An adhesive layer 8 made of FBP resin, epoxy resin, etc. is provided on one side of this insulating resin film 1, and approximately 1500 ml of adhesive layer 8 made of nickel stainless steel, Kovar, etc. is formed as shown in FIG.
A μ-thick support 2 is bonded by thermocompression at about 300°C.

At this time, since the expansion coefficient of the insulating resin film 1 is lower than that of the support 2, the insulating resin film contracts when the temperature returns to room temperature after bonding, and a so-called "flexible" surface is obtained.

This is extremely important for subsequent production.

Next, tapered through holes 7 are formed in the insulating resin film 1 and the adhesive layer 8 by selectively chemical etching and plasma etching at important points.

Then, the semiconductor element 3, chip resistor 4, etc. are bonded by thermocompression from the adhesive layer 8 side.

At this time, since the insulating resin film 1 serving as the substrate is transparent, alignment of the through holes 7 and the electrodes, etc. of the semiconductor element 3 is very easy, and workability is improved.

Note that the thickness of the support 2 can be approximately 50μ to 250μ, and it goes without saying that the greater the thickness, the better the strength. When electronic components such as No. 3 are placed on the same adhesive layer 8 side, it is desirable for the thickness of the support body 2 to be less than or equal to the thickness of the electronic components in terms of work.

Furthermore, Cr and Cu may be continuously vapor-deposited over the entire surface of the insulating resin film 1 without the support 2, etc., and may be subjected to plating treatment as the case may be.

At this time, the electrodes of the semiconductor element 3, the terminals of the chip resistor 4, a part of the support 2, and the vapor deposition layer are connected through the through hole 7 provided above.

Next, a wiring pattern 6 is formed by photoetching.

Here, a vapor deposition method was used to connect the front and back sides of the insulating resin film 1 via the through holes 7, but solder, conductive paste, electroless plating, etc. may also be used.

As is clear from the above, during the formation of the vapor deposited layer that will become the wiring pattern 6, not only electrodes etc. but also a part of the support 2 that will become the wiring.
It is also possible to easily obtain a multilayer wiring structure.

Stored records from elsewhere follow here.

Lemma returns_loop p n : forall s,
  inv s -> (remaining s < n)%nat ->
  (forall s', inv s' -> position s <= position s' ->
     returns (p s') /\ good s' (p s')
     /\ forall s'', p s' = Ok s'' -> position s' < position s'') ->
  returns (loop n p s).
Proof.
  induction n as [| n IH]; intros s Hi Hn Hp; [lia |]. simpl.
  destruct (Hp s Hi (Z.le_refl _)) as (Hr & Hg & Hc).
  destruct (p s) as [s' | m | a]; simpl in *; try exact I; try contradiction.
  destruct Hg as [Hi' _]. specialize (Hc s' eq_refl).
  apply IH; [exact Hi' | |].
  - unfold remaining in *. destruct Hi' as [[? ?] _]. lia.
  - intros s1 Hi1 Hle. apply Hp; [exact Hi1 | lia].
Qed.

Lemma first_below_app k l1 l2 :
  forallb (fun r => Nat.ltb (rank r) k) (l1 ++ l2) = true ->
  forallb (fun r => Nat.ltb (rank r) k) l1 = true
  /\ forallb (fun r => Nat.ltb (rank r) k) l2 = true.
Proof. rewrite forallb_app. apply andb_true_iff. Qed.

Lemma returns_interp call k e :
  (forall r, is_rule r = true -> sound (call r)) ->
  (forall r, rule_nullable r = false -> consuming (call r)) ->
  wf_exp e = true ->
  forall s0 s, inv s -> position s0 <= position s ->
    (forall r s', is_rule r = true -> inv s' -> position s <= position s' ->
       position s0 < position s' \/ (rank r < k)%nat -> returns (call r s')) ->
    position s0 < position s \/ first_below k e = true ->
    returns (interp buffer call e s).
Proof using Hbuf.
  intros Hs Hc.
  induction e as [| | c | lo hi | | r | a IHa b IHb | a IHa b IHb | a IHa | a IHa | a IHa];
    simpl; intros Hwf s0 s Hi Hle Hcall Hfirst.
  - exact I.
  - exact I.
  - unfold chr. destruct (peek_in buffer Hbuf s Hi) as [x ->].
    destruct (negb _); exact I.
  - unfold rng. destruct (peek_in buffer Hbuf s Hi) as [x ->].
    destruct (_ || _); exact I.
  - unfold matchDot. destruct (peek_in buffer Hbuf s Hi) as [x ->].
    destruct (negb _); exact I.
  - apply Hcall; [exact Hwf | exact Hi | lia |].
    destruct Hfirst as [H | H]; [left; exact H | right].
    unfold first_below in H. simpl in H. apply andb_true_iff in H as [H _].
    now apply Nat.ltb_lt.
  - apply andb_true_iff in Hwf as [Hwa Hwb]. unfold seq.
    assert (Hfa : position s0 < position s \/ first_below k a = true).
    { destruct Hfirst as [H | H]; [left; exact H | right].
      unfold first_below in *. simpl in H. now apply first_below_app in H as [H _]. }
    pose proof (IHa Hwa s0 s Hi Hle Hcall Hfa) as Ra.
    pose proof (sound_interp buffer Hbuf call a Hs Hwa s Hi) as Ga.
    destruct (interp buffer call a s) as [s1 | m | x] eqn:Ea; try exact I; try contradiction.
    destruct Ga as [Hi1 Hle1].
    apply (IHb Hwb s0 s1 Hi1); [lia | |].
    + intros r s' Hr Hi' Hle' Hd. apply Hcall; [exact Hr | exact Hi' | lia | exact Hd].
    + destruct Hfirst as [H | H]; [left; lia |].
      destruct (nullable a) eqn:Hna.
      * right. unfold first_below in *. simpl in H. rewrite Hna in H.
        now apply first_below_app in H as [_ H].
      * left. pose proof (consuming_interp call a Hs Hc Hwa Hna s s1 Hi Ea). lia.
  - apply andb_true_iff in Hwf as [Hwa Hwb]. unfold alt.
    assert (Hfa : position s0 < position s \/ first_below k a = true).
    { destruct Hfirst as [H | H]; [left; exact H | right].
      unfold first_below in *. simpl in H. now apply first_below_app in H as [H _]. }
    assert (Hfb : position s0 < position s \/ first_below k b = true).
    { destruct Hfirst as [H | H]; [left; exact H | right].
      unfold first_below in *. simpl in H. now apply first_below_app in H as [_ H]. }
    pose proof (IHa Hwa s0 s Hi Hle Hcall Hfa) as Ra.
    pose proof (sound_interp buffer Hbuf call a Hs Hwa s Hi) as Ga.
    destruct (interp buffer call a s) as [s1 | m | x] eqn:Ea; try exact I; try contradiction.
    apply (IHb Hwb s0 (set_max m s)); [now apply inv_set_max | exact Hle | exact Hcall | exact Hfb].
  - apply andb_true_iff in Hwf as [Hwa Hna]. apply negb_true_iff in Hna.
    unfold star. apply returns_loop; [exact Hi | |].
    + pose proof Hi as [[? ?] _]. unfold remaining, last_index in *. lia.
    + intros s' Hi' Hle'. split; [| split].
      * apply (IHa Hwa s0 s' Hi'); [lia | |].
        -- intros r s'' Hr Hi'' Hle'' Hd. apply Hcall; [exact Hr | exact Hi'' | lia | exact Hd].
        -- destruct Hfirst as [H | H]; [left; lia |].
           destruct (Z.eq_dec (position s) (position s')) as [E | E]; [right; exact H | left; lia].
      * now apply sound_interp.
      * intros s'' E. exact (consuming_interp call a Hs Hc Hwa Hna s' s'' Hi' E).
  - unfold opt. pose proof (IHa Hwf s0 s Hi Hle Hcall Hfirst) as Ra.
    destruct (interp buffer call a s); try exact I; contradiction.
  - unfold notp. pose proof (IHa Hwf s0 s Hi Hle Hcall Hfirst) as Ra.
    destruct (interp buffer call a s); try exact I; contradiction.
Qed.

Lemma returns_rule r p s : returns (p (set_depth (u32 (depth s + 1)) s)) -> returns (rule r p s).
Proof. unfold rule. destruct (p _); simpl; tauto. Qed.

Lemma rank_below r : (rank r < ranks)%nat.
Proof.
  pose proof (wf_rule_all r) as H. unfold wf_rule in H.
  destruct (grammar r).
  - apply andb_true_iff in H as [_ H]. now apply Nat.ltb_lt.
  - apply andb_true_iff in H as [_ H]. now apply Nat.ltb_lt.
  - destruct r; try discriminate; cbv; lia.
Qed.

Lemma returns_rules fuel : forall r s,
  is_rule r = true -> inv s -> (remaining s * ranks + rank r < fuel)%nat ->
  returns (rules buffer fuel r s).
Proof using Hbuf.
  induction fuel as [| fuel IH]; intros r s Hr Hi Hf; [lia |].
  change (returns (production buffer (fun r' s' => rules buffer fuel r' s') r s)).
  rewrite production_denote. pose proof (wf_rule_all r) as Hwf.
  unfold is_rule in Hr. unfold wf_rule in Hwf. unfold denote.
  destruct (grammar r) as [e | |]; [| exact I | discriminate].
  apply andb_true_iff in Hwf as [Hwf _]. apply andb_true_iff in Hwf as [Hwf _].
  apply andb_true_iff in Hwf as [Hwf Hfirst].
  apply returns_rule.
  set (s1 := set_depth (u32 (depth s + 1)) s).
  apply (returns_interp _ (rank r) e) with (s0 := s1); try assumption.
  - intros r' Hr'. now apply sound_rules.
  - intros r' Hr'. now apply consuming_rules.
  - lia.
  - intros r' s' Hr' Hi' Hle Hd. apply IH; [exact Hr' | exact Hi' |].
    pose proof (rank_below r'). unfold remaining in *.
    destruct Hi as [[? ?] _]. destruct Hi' as [[? ?] _]. subst s1. simpl in *.
    destruct Hd as [Hd | Hd].
    + assert (Z.to_nat (last_index buffer - position s')
              < Z.to_nat (last_index buffer - position s))%nat by lia.
      nia.
    + assert (Z.to_nat (last_index buffer - position s')
              <= Z.to_nat (last_index buffer - position s))%nat by lia.
      nia.
  - right. exact Hfirst.
Qed.

(** Every rule returns on every state inside the buffer, and the result no
    longer depends on the fuel once there is enough of it. *)
Lemma rules_total r s :
  is_rule r = true -> inv s ->
  exists fuel0 res,
    returns res /\ good s res
    /\ forall fuel, (fuel0 <= fuel)%nat -> rules buffer fuel r s = res.
Proof using Hbuf.
  intros Hr Hi. set (fuel0 := S (remaining s * ranks + rank r)).
  exists fuel0, (rules buffer fuel0 r s).
  assert (Hret : returns (rules buffer fuel0 r s))
    by (apply returns_rules; [exact Hr | exact Hi | subst fuel0; lia]).
  split; [exact Hret |]. split; [now apply sound_rules |].
  intros fuel Hle. apply rules_more_fuel; [exact Hle |].
  intros E. rewrite E in Hret. exact Hret.
Qed.

End Termination.


(** *** Running the rules on a buffer of which a window is known *)

(** The runes [w] stand in the buffer from index [p] on. *)
Definition reads (buffer : list rune) (p : Z) (w : list rune) : Prop :=
  forall i x, nth_error w i = Some x -> char_at buffer (p + Z.of_nat i) = Some x.

Lemma Init_prefix Buffer : exists rest, Init Buffer = Buffer ++ rest.
Proof.
  unfold Init. destruct (rev Buffer) as [| c l].
  - now exists [endSymbol].
  - destruct (negb (c =? endSymbol)).
    + now exists [endSymbol].
    + exists []. now rewrite app_nil_r.
Qed.

Lemma Init_last Buffer :
  nth_error (Init Buffer) (Nat.pred (List.length (Init Buffer))) = Some endSymbol.
Proof.
  unfold Init. destruct (rev Buffer) as [| c l] eqn:E.
  - rewrite length_app, nth_error_app2 by (simpl; lia).
    replace (Nat.pred (List.length Buffer + List.length [endSymbol]) - List.length Buffer)%nat
      with 0%nat by (simpl; lia). reflexivity.
  - destruct (Z.eqb_spec c endSymbol) as [-> | Hc]; simpl.
    + assert (HB : Buffer = rev l ++ [endSymbol]).
      { rewrite <- (rev_involutive Buffer), E. reflexivity. }
      rewrite HB, length_app, nth_error_app2 by (simpl; lia).
      replace (Nat.pred (List.length (rev l) + List.length [endSymbol]) - List.length (rev l))%nat
        with 0%nat by (simpl; lia). reflexivity.
    + rewrite length_app, nth_error_app2 by (simpl; lia).
      replace (Nat.pred (List.length Buffer + List.length [endSymbol]) - List.length Buffer)%nat
        with 0%nat by (simpl; lia). reflexivity.
Qed.

Lemma Init_length Buffer :
  (List.length Buffer <= List.length (Init Buffer) <= S (List.length Buffer))%nat
  /\ (0 < List.length (Init Buffer))%nat.
Proof.
  unfold Init. destruct (rev Buffer) as [| c l] eqn:E.
  - rewrite length_app. simpl. lia.
  - assert (HB : Buffer = rev l ++ [c]).
    { rewrite <- (rev_involutive Buffer), E. reflexivity. }
    destruct (negb (c =? endSymbol)).
    + rewrite length_app. simpl. lia.
    + rewrite HB, length_app. simpl. lia.
Qed.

Note that in this embodiment, the electrodes of the semiconductor element 3 such as LSI do not require a special shape such as a bump-like electrode, and the semiconductor element 3 can be used as is, and the size of the through hole 7 is also 50 μm.
A square is sufficient, making it possible to significantly reduce the area required for the electrodes and their connections compared to the past.

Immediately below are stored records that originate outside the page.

(** C10: [same] returns an index between the cursor and the last index,
    so every iteration of a scan that returns moves the cursor forward;
    a scan makes at most [nodes.length] iterations (more fuel than that
    changes nothing and the fuel is never used up), and [pfs] returns on
    every array. *)
Theorem pfs_terminates :
  (forall callback s i, (i < length s - 1)%nat ->
     exists k, same i callback s = (Ok k, s) /\
               (i <= k <= length s - 1)%nat) /\
  (forall ax padding s i, (i < length s - 1)%nat ->
     match fst (scan_iteration ax padding i s) with
     | Ok i' => (i < i')%nat
     | Throw _ => True
     | OutOfFuel => False
     end) /\
  (forall ax padding s fuel, (length s <= fuel)%nat ->
     scan_loop fuel ax padding 0 s = scan ax padding s) /\
  (forall padding s,
     fst (scanX padding s) <> OutOfFuel /\
     fst (scanY padding s) <> OutOfFuel) /\
  (forall padding s, exists s', pfs padding s = (Ok tt, s')).
Proof.
  split; [|split; [|split; [|split]]].
  - intros callback s i Hi. exists (group_end callback s i). split.
    + apply same_run. lia.
    + apply group_end_bounds. lia.
  - intros ax padding s i Hi.
    pose proof (scan_iteration_cursor ax padding i s ltac:(lia)) as H.
    destruct (scan_iteration ax padding i s) as [[i'|msg|] s']; simpl;
      [now destruct H|exact I|exact H].
  - intros ax padding s fuel Hfuel. unfold scan.
    rewrite (bind_run _ _ s (length s) s) by reflexivity.
    apply scan_loop_more; lia.
  - intros padding s. unfold scanX, scanY.
    split; [destruct (scan AxisX padding s) as [o s'] eqn:H
           |destruct (scan AxisY padding s) as [o s'] eqn:H];
      apply scan_any in H; destruct H as [[-> | ->] _]; simpl; discriminate.
  - intros padding s. exists (pfs_nodes padding s). apply pfs_run.
Qed.

(** ** The frame of a scan *)

(** C9: a scan on X changes only the x coordinate of staged positions
    and a scan on Y only their y coordinate: at every index the node
    keeps its identity, its current position and its extent, a staged
    position stays present or absent, and its other coordinate is
    unchanged; the array keeps its length.  This holds for every run,
    also one that ends in a throw. *)
Theorem scan_frame padding s j n :
  s !! j = Some n ->
  (forall n', snd (scanX padding s) !! j = Some n' ->
     index n' = index n /\ x n' = x n /\ y n' = y n /\
     width n' = width n /\ height n' = height n /\
     py <$> up n' = py <$> up n) /\
  (forall n', snd (scanY padding s) !! j = Some n' ->
     index n' = index n /\ x n' = x n /\ y n' = y n /\
     width n' = width n /\ height n' = height n /\
     px <$> up n' = px <$> up n) /\
  length (snd (scanX padding s)) = length s /\
  length (snd (scanY padding s)) = length s.
Proof.
  intros Hn. unfold scanX, scanY.
  destruct (scan AxisX padding s) as [ox sx] eqn:Hx.
  destruct (scan AxisY padding s) as [oy sy] eqn:Hy.
  apply scan_any in Hx. destruct Hx as [_ Hx].
  apply scan_any in Hy. destruct Hy as [_ Hy]. simpl.
  split; [|split; [|split]].
  - intros n' Hn'.
    destruct (Forall2_lookup_lr _ _ _ _ _ _ Hx Hn Hn') as [d ->].
    unfold moved. destruct (up n) as [[ux uy]|] eqn:E; simpl; rewrite ?E;
      repeat split; reflexivity.
  - intros n' Hn'.
    destruct (Forall2_lookup_lr _ _ _ _ _ _ Hy Hn Hn') as [d ->].
    unfold moved. destruct (up n) as [[ux uy]|] eqn:E; simpl; rewrite ?E;
      repeat split; reflexivity.
  - symmetry. eapply Forall2_length; eauto.
  - symmetry. eapply Forall2_length; eauto.
Qed.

If the support 2 above is formed into a shape with the outermost periphery as a frame as shown in Figure 2, it will maintain its strength even if it is a little thin and will be easier to handle in the above manufacturing process. Become.

Then, at the end of the process, if you cut the frame at an appropriate place, the first
The device shown in the figure is obtained.

As is clear from FIG. 1, a part of the support 2 protrudes outward from the insulating resin film 1 and is connected to the wiring pattern 6, so it can be used as a lead-out terminal of this device and is extremely useful. It's convenient.

Note that moisture resistance will be sufficient if a coating film such as silicone rubber is formed on the electronic component side.

In the above embodiment, the support body 2 not only serves as a reinforcing frame during manufacturing, but also uses a part of it as wiring, so multilayer wiring, which is essential especially when there are a large number of semiconductor elements 3, is possible and easy. High-density packaging can be achieved.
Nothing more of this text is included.